### Your goal
For the entries below, the expected answer is the line with "(** ** Queries on faults *)", the line with "mret (head rows).", and every line between them, exactly as written, and nothing more.

Saved data entries:
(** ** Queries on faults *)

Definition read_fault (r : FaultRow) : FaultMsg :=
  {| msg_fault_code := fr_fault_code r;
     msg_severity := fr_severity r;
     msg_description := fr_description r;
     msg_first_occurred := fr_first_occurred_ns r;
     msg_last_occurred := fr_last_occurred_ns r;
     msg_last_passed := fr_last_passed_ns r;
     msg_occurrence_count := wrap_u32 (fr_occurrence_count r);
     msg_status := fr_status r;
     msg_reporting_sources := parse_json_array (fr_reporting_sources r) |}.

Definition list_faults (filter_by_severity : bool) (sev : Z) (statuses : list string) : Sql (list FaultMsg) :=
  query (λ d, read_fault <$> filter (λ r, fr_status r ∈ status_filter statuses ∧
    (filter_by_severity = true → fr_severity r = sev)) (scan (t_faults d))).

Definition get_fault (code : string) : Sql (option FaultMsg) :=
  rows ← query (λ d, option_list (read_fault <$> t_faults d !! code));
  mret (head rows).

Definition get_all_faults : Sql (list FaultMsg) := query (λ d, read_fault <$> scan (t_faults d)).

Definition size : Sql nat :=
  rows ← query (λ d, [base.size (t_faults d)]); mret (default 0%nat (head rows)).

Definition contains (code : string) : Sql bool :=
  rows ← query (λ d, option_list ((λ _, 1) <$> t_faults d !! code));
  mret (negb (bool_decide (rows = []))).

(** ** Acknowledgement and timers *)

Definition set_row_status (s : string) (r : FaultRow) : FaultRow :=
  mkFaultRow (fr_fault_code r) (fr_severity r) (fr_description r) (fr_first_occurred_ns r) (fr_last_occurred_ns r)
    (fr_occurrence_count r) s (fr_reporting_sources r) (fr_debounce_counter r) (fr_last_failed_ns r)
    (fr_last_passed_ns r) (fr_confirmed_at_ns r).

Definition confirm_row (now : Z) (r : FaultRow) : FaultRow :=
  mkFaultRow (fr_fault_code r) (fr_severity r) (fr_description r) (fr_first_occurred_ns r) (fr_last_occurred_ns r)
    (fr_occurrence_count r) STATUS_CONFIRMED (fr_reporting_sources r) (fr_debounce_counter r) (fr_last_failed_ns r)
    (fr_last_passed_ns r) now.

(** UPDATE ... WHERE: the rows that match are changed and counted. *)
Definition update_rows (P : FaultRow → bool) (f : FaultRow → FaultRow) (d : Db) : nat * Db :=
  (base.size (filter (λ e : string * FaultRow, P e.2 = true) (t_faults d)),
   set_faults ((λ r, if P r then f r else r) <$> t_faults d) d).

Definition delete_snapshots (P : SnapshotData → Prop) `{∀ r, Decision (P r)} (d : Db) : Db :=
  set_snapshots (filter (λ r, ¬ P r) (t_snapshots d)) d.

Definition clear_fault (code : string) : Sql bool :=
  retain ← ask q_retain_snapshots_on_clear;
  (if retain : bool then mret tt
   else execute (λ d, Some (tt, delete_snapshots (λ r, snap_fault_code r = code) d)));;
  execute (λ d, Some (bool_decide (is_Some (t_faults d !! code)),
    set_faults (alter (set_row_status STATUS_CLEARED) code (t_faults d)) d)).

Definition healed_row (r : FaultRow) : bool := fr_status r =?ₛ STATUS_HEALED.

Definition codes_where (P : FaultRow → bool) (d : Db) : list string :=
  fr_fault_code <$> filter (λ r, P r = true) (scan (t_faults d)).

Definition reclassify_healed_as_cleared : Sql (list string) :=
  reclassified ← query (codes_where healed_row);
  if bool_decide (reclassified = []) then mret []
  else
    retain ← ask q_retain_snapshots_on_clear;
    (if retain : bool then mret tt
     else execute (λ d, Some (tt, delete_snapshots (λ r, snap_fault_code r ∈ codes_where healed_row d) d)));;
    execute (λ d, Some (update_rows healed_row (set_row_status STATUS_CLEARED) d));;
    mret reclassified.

* * *

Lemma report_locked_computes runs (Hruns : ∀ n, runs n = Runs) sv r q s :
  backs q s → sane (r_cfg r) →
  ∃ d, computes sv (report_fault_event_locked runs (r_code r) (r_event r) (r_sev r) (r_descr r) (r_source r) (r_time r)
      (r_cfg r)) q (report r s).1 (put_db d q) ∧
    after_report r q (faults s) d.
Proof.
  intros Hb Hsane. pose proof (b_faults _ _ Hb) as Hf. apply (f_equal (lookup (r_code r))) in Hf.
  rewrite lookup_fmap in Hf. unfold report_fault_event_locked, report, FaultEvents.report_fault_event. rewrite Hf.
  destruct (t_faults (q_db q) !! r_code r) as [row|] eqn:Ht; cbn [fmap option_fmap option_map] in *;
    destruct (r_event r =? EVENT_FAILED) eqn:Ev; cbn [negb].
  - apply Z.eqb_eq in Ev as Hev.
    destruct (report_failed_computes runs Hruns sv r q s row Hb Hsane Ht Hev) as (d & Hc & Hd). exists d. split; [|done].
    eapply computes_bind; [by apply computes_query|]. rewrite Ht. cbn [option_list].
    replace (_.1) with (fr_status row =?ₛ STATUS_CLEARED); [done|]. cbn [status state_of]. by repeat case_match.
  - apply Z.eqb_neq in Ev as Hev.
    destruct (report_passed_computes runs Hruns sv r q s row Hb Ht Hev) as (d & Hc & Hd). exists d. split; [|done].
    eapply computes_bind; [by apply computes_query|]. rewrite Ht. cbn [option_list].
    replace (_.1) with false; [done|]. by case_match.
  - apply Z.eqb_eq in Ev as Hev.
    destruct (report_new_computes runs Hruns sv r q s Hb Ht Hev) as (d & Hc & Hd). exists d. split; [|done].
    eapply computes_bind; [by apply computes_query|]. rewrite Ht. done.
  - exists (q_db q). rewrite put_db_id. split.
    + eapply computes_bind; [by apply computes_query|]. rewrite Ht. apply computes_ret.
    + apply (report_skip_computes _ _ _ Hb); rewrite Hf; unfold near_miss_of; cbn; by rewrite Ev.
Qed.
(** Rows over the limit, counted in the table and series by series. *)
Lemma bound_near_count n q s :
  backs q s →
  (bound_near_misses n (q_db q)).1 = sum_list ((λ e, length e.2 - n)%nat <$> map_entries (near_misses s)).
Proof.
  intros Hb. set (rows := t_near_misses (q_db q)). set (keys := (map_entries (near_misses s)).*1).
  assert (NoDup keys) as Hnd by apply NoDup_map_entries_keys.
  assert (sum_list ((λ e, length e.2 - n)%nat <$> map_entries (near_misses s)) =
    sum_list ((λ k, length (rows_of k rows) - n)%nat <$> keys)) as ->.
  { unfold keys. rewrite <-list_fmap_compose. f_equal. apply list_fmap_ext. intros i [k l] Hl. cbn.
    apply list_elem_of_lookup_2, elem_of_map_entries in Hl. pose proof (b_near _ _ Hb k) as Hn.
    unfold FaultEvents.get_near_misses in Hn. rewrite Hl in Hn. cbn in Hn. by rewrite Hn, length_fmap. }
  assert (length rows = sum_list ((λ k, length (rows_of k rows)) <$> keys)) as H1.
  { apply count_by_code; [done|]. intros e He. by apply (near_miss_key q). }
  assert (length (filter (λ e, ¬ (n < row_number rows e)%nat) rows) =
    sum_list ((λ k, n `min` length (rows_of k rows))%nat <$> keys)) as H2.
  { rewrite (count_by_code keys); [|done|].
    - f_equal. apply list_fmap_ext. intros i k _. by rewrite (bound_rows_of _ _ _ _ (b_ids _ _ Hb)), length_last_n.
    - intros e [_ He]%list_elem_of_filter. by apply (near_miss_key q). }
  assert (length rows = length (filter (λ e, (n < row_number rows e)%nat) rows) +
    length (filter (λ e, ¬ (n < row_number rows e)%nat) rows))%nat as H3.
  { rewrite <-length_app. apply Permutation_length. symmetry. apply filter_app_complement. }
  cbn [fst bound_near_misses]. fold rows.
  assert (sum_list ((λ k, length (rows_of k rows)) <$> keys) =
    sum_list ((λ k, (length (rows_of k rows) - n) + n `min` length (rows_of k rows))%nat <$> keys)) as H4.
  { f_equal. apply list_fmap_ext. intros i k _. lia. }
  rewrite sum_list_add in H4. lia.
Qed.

* * *

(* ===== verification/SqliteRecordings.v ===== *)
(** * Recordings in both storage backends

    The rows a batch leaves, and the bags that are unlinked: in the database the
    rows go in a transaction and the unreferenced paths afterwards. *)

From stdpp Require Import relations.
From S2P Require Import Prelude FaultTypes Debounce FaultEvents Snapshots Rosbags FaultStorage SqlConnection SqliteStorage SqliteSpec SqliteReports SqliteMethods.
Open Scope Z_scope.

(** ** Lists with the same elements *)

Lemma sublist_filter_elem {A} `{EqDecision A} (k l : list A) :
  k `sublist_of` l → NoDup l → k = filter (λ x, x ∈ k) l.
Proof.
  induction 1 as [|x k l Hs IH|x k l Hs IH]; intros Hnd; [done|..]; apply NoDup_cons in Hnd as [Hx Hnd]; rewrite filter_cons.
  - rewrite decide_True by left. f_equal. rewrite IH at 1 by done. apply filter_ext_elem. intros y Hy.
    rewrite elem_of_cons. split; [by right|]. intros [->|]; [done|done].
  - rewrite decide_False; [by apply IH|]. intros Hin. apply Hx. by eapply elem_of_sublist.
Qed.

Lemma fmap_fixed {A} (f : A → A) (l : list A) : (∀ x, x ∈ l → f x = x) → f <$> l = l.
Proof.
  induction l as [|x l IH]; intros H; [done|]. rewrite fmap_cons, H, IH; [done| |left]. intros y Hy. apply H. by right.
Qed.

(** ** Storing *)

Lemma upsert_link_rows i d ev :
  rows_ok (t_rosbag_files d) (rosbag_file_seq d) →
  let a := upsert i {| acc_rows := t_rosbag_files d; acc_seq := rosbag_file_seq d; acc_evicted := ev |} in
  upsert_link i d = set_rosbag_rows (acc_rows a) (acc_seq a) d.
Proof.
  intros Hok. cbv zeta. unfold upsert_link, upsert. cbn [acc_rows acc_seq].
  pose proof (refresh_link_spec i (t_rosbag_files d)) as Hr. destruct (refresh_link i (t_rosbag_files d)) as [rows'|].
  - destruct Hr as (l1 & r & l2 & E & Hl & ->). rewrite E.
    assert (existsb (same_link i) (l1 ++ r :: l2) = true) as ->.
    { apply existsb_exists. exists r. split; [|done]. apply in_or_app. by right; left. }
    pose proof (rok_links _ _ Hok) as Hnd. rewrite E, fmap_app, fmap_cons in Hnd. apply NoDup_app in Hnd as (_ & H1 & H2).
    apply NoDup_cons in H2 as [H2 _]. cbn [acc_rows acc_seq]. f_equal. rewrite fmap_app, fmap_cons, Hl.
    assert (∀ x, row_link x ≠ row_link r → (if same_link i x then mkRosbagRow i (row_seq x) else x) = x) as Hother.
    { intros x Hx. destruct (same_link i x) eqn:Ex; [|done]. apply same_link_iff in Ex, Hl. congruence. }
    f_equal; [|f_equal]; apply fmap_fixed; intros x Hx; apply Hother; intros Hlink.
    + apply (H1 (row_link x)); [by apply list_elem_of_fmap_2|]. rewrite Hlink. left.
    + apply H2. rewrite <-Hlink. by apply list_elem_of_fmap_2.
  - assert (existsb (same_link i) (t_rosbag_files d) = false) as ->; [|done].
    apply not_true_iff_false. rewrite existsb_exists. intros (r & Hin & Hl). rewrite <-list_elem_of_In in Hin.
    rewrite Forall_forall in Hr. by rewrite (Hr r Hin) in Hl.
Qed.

### Exercise output
(** ** Queries on faults *)

Definition read_fault (r : FaultRow) : FaultMsg :=
  {| msg_fault_code := fr_fault_code r;
     msg_severity := fr_severity r;
     msg_description := fr_description r;
     msg_first_occurred := fr_first_occurred_ns r;
     msg_last_occurred := fr_last_occurred_ns r;
     msg_last_passed := fr_last_passed_ns r;
     msg_occurrence_count := wrap_u32 (fr_occurrence_count r);
     msg_status := fr_status r;
     msg_reporting_sources := parse_json_array (fr_reporting_sources r) |}.

Definition list_faults (filter_by_severity : bool) (sev : Z) (statuses : list string) : Sql (list FaultMsg) :=
  query (λ d, read_fault <$> filter (λ r, fr_status r ∈ status_filter statuses ∧
    (filter_by_severity = true → fr_severity r = sev)) (scan (t_faults d))).

Definition get_fault (code : string) : Sql (option FaultMsg) :=
  rows ← query (λ d, option_list (read_fault <$> t_faults d !! code));
  mret (head rows).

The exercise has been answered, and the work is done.